Quincy Aug 2d 1800.
Last night I received your favor of the 24th of July. The letter to Mr. Adams dated the 24th of July, I have read & as I see no reason to desire any alteration in it, I shall give it to Gen Lincoln, the collector at Boston, to be by him sent to Hamburg or Amsterdam, by the first good opportunity. The duplicate & triplicate you may send by such opportunities as may be presented to you. Mr. Kings dispatches No 71 & 72 I have read and if you think proper, you may authorize Mr. King, if he thinks it proper to communicate to the court, in any manner he thinks most decent, the congratulations of his government, & if he pleases, of the President, on the kings fortunate escape from the attempt of an assassin—The mighty bubble, it seems, is burst of a projected combination of all the North of Europe against France. This mighty design, which was held up in terror before my eyes to intimidate me from sending Envoys to France is evaporated in smoke. Indeed I never could hear it urged against the mission to France without laughter.—The Jewels for Tunis are a more serious object. When I read over all the dispatches from the Barbary states, I remember your predecessor consulted me, concerning these jewells. His opinion was, that it was best to make the present, rather than hazard a rupture. After the expenditure of such great sums, I thought with him, that it would be imprudent to hazard an interuption of the peace on account of these jewells; & I presume he wrote to Mr. Eaton or Mr. Smith accordingly. I am still of the same opinion.

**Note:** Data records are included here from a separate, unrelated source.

(** * Explorer grid selection and the open dispatcher

    A shallow embedding of pieces of the explorer interface:

    - the [Grid] view component (keyboard navigation, the marquee tick
      handler of the drag-select widget, drag end, the escape shortcut);
    - [useViewItemDoubleClick.doubleClick], the open dispatcher;
    - the rename handler of [RenamableItemText] and the arrow buttons of
      [HorizontalScroll], each in a module of its own.

    Handlers are functions from the mutable selection state to the next
    state; what a handler only reads is gathered in an environment record.
    Pixel values are finite doubles, each given by the rational it denotes,
    and what is computed from them is rounded as double arithmetic rounds;
    indices are integers. *)

From Stdlib Require Import ZArith QArith Qround Qabs List Bool Ascii String.
From Stdlib Require Import DecimalString FinFun Sorted Permutation Lia Lqa.
Import ListNotations.
Local Open Scope list_scope.
Local Open Scope Z_scope.

(** ** Explorer items *)

Record FilePath := {
  fp_id : Z;
  fp_is_dir : bool;
  fp_materialized_path : string;
  fp_name : string;
  fp_object_id : option Z
}.

Record LocationData := { loc_id : Z }.

Record NonIndexedPathItem := { nip_path : string; nip_is_dir : bool }.

Record LabelData := { label_id : Z; label_name : string }.

Record ObjectData := { obj_id : Z; obj_file_paths : list FilePath }.

(** The discriminated union [ExplorerItem]; the constructor is the [type]
    tag and its argument the [item] payload. *)
Inductive ExplorerItem :=
| Path (item : FilePath)
| Object (item : ObjectData)
| Location (item : LocationData)
| NonIndexedPath (item : NonIndexedPathItem)
| SpacedropPeer (name : string)
| Label (item : LabelData).

Definition option_eq_dec {A} (dec : forall x y : A, {x = y} + {x <> y})
  (x y : option A) : {x = y} + {x <> y}.
Proof. decide equality. Defined.

Definition option_Z_eq_dec : forall x y : option Z, {x = y} + {x <> y} :=
  option_eq_dec Z.eq_dec.

Definition option_string_eq_dec
  : forall x y : option string, {x = y} + {x <> y} :=
  option_eq_dec string_dec.

Definition FilePath_eq_dec (x y : FilePath) : {x = y} + {x <> y}.
Proof.
  decide equality;
    auto using Z.eq_dec, bool_dec, string_dec, option_Z_eq_dec.
Defined.

Definition list_FilePath_eq_dec
  : forall x y : list FilePath, {x = y} + {x <> y} :=
  list_eq_dec FilePath_eq_dec.

Definition LocationData_eq_dec (x y : LocationData) : {x = y} + {x <> y}.
Proof. decide equality; auto using Z.eq_dec. Defined.

Definition NonIndexedPathItem_eq_dec (x y : NonIndexedPathItem)
  : {x = y} + {x <> y}.
Proof. decide equality; auto using bool_dec, string_dec. Defined.

Definition LabelData_eq_dec (x y : LabelData) : {x = y} + {x <> y}.
Proof. decide equality; auto using Z.eq_dec, string_dec. Defined.

Definition ObjectData_eq_dec (x y : ObjectData) : {x = y} + {x <> y}.
Proof. decide equality; auto using Z.eq_dec, list_FilePath_eq_dec. Defined.

Definition ExplorerItem_eq_dec (x y : ExplorerItem) : {x = y} + {x <> y}.
Proof.
  decide equality;
    auto using FilePath_eq_dec, ObjectData_eq_dec, LocationData_eq_dec,
      NonIndexedPathItem_eq_dec, LabelData_eq_dec, string_dec.
Defined.

(** [a === b] on items.  The source compares object references; the
    collection holds one object per entity, so on it reference equality is
    equality of the values. *)
Definition item_eqb (x y : ExplorerItem) : bool :=
  if ExplorerItem_eq_dec x y then true else false.

(** ** Geometry and the rendered document *)

Record Rect := { top : Q; bottom : Q; left : Q; right : Q }.

(** A rendered [[data-selectable]] element: its [data-selectable-id] and
    [data-selectable-index] attributes and its bounding client rectangle. *)
Record Element := {
  el_id : option string;
  el_index : option Z;
  el_rect : Rect
}.

Definition Rect_eq_dec (x y : Rect) : {x = y} + {x <> y}.
Proof. repeat decide equality. Defined.

Definition Element_eq_dec (x y : Element) : {x = y} + {x <> y}.
Proof.
  decide equality;
    auto using Rect_eq_dec, option_Z_eq_dec, option_string_eq_dec.
Defined.

(** How [document.querySelector] answers: with the first element the
    selector matches, with [null], or by throwing a [SyntaxError] for a
    selector it cannot parse. *)
Inductive QueryResult :=
| Found (element : Element)
| NotFound
| SyntaxError.

(** Modelled from the spec: the virtualization engine ([useGrid] of the
    virtual-grid package) is an external collaborator.  The parameters the
    component hands to it or reads back from it are the fields; the rectangle
    of an index is a pure function of the index. *)
Record Grid := {
  columnCount : Z;
  totalCount : Z;
  gap_y : Q;
  virtualItemSize_height : Q;
  rectOf : Z -> Rect
}.

(** What [grid.getItem] returns.  [gi_id] is the string produced by the
    [getItemId] callback, or the index itself when the callback yields
    nothing. *)
Record GridItem := {
  gi_index : Z;
  gi_id : string + Z;
  gi_data : option ExplorerItem;
  gi_row : Z;
  gi_column : Z;
  gi_rect : Rect
}.

(** ** Environment and state *)

(** What the handlers read but do not write. [uniqueId] is the helper
    imported from the explorer utilities.  [realOS] is what
    [useOperatingSystem(true)] returns and [parentType] is
    [explorer.parent?.type].  [document] lists the [[data-selectable]]
    elements in document order, and [querySelector] is the selector engine of
    the browser, which the component does not define. *)
Record Env := {
  uniqueId : ExplorerItem -> string;
  items : list ExplorerItem;
  grid : Grid;
  allowMultiSelect : bool;
  selectable : bool;
  quickPreviewOpen : bool;
  isAnyDialogOpen : bool;
  realOS : string;
  parentType : option string;
  document : list Element;
  querySelector : string -> QueryResult;
  viewRectTop : Q
}.
(** The set [add] returns is the very object stored under the key
    exactly when the entry already held a set; otherwise it is a second,
    distinct set with the same members. *)
Theorem add_result_alias (s : state) (kw : config) (v r : value) :
  fst (add kw v s) = inr r ->
  exists lr ls, r = Ref lr /\
    assoc_lookup (confid kw) (dict (snd (add kw v s))) = Some (Ref ls) /\
    heap (snd (add kw v s)) !! lr = heap (snd (add kw v s)) !! ls /\
    (lr = ls <-> exists prev xs, assoc_lookup (confid kw) (dict s) = Some prev /\
                                 as_set (heap s) prev = Some xs).
Proof.
  destruct (assoc_lookup (confid kw) (dict s)) as [prev|] eqn:Hl.
  - destruct (as_set (heap s) prev) as [xs|] eqn:Has.
    + destruct prev as [p|l]; [discriminate|].
      assert (Hh : heap s !! l = Some (OSet xs))
        by (simpl in Has; destruct (heap s !! l) as [[]|]; congruence).
      rewrite (add_set s kw v l xs Hl Hh).
      destruct v as [a|l']; simpl; [|done]. intros [= <-].
      exists l, l. split_and!; [done..|]. split; [|done]. intros _. eauto.
    + rewrite (add_promote s kw v prev Hl Has).
      destruct prev as [p|l], v as [a|l']; simpl; try done. intros [= <-].
      destruct (lookup_fresh2 (heap s) (OSet {[p; a]}) (OSet {[p; a]})) as (Hne & H2 & H1).
      eexists _, _. split_and!; [done|apply assoc_lookup_insert_eq|by rewrite H2, H1|].
      split; [done|]. intros (prev' & xs & [= <-] & Hxs). congruence.
  - rewrite (add_new s kw v Hl). destruct v as [a|l']; simpl; [|done]. intros [= <-].
    destruct (lookup_fresh2 (heap s) (OSet {[a]}) (OSet {[a]})) as (Hne & H2 & H1).
    eexists _, _. split_and!; [done|apply assoc_lookup_insert_eq|by rewrite H2, H1|].
    split; [done|]. by intros (prev' & xs & ? & _).
Qed.

Lemma add_result_alias_witness :
  fst (add cfg_en_constr (Atom "y") doctest_state) =
    inr (Ref (fresh (dom (<[fresh (dom (heap doctest_state)) :=
                             OSet {["en-construction"; "y"]}]> (heap doctest_state))))) /\
  exists lr ls,
    Ref (fresh (dom (<[fresh (dom (heap doctest_state)) :=
                         OSet {["en-construction"; "y"]}]> (heap doctest_state)))) = Ref lr /\
    assoc_lookup (confid cfg_en_constr) (dict (snd (add cfg_en_constr (Atom "y") doctest_state)))
      = Some (Ref ls) /\
    heap (snd (add cfg_en_constr (Atom "y") doctest_state)) !! lr =
      heap (snd (add cfg_en_constr (Atom "y") doctest_state)) !! ls /\
    (lr = ls <-> exists prev xs, assoc_lookup (confid cfg_en_constr) (dict doctest_state) = Some prev /\
                                 as_set (heap doctest_state) prev = Some xs).
Proof.
  assert (H : fst (add cfg_en_constr (Atom "y") doctest_state) =
    inr (Ref (fresh (dom (<[fresh (dom (heap doctest_state)) :=
                             OSet {["en-construction"; "y"]}]> (heap doctest_state)))))).
  { vm_compute. reflexivity. }
  exact (conj H (add_result_alias _ _ _ _ H)).
Defined.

I see no objection against requesting Mr. Smith & all the consuls in the Barbary States to keep Mr. King informed of the general state of affairs. It will be of service to the public that our minister at London should know as much information as possible concerning our affairs in those Countries. I return Mr. Kings dispatches 71 & 72.
With high regard,
MHi: Adams Family Papers, Letterbooks.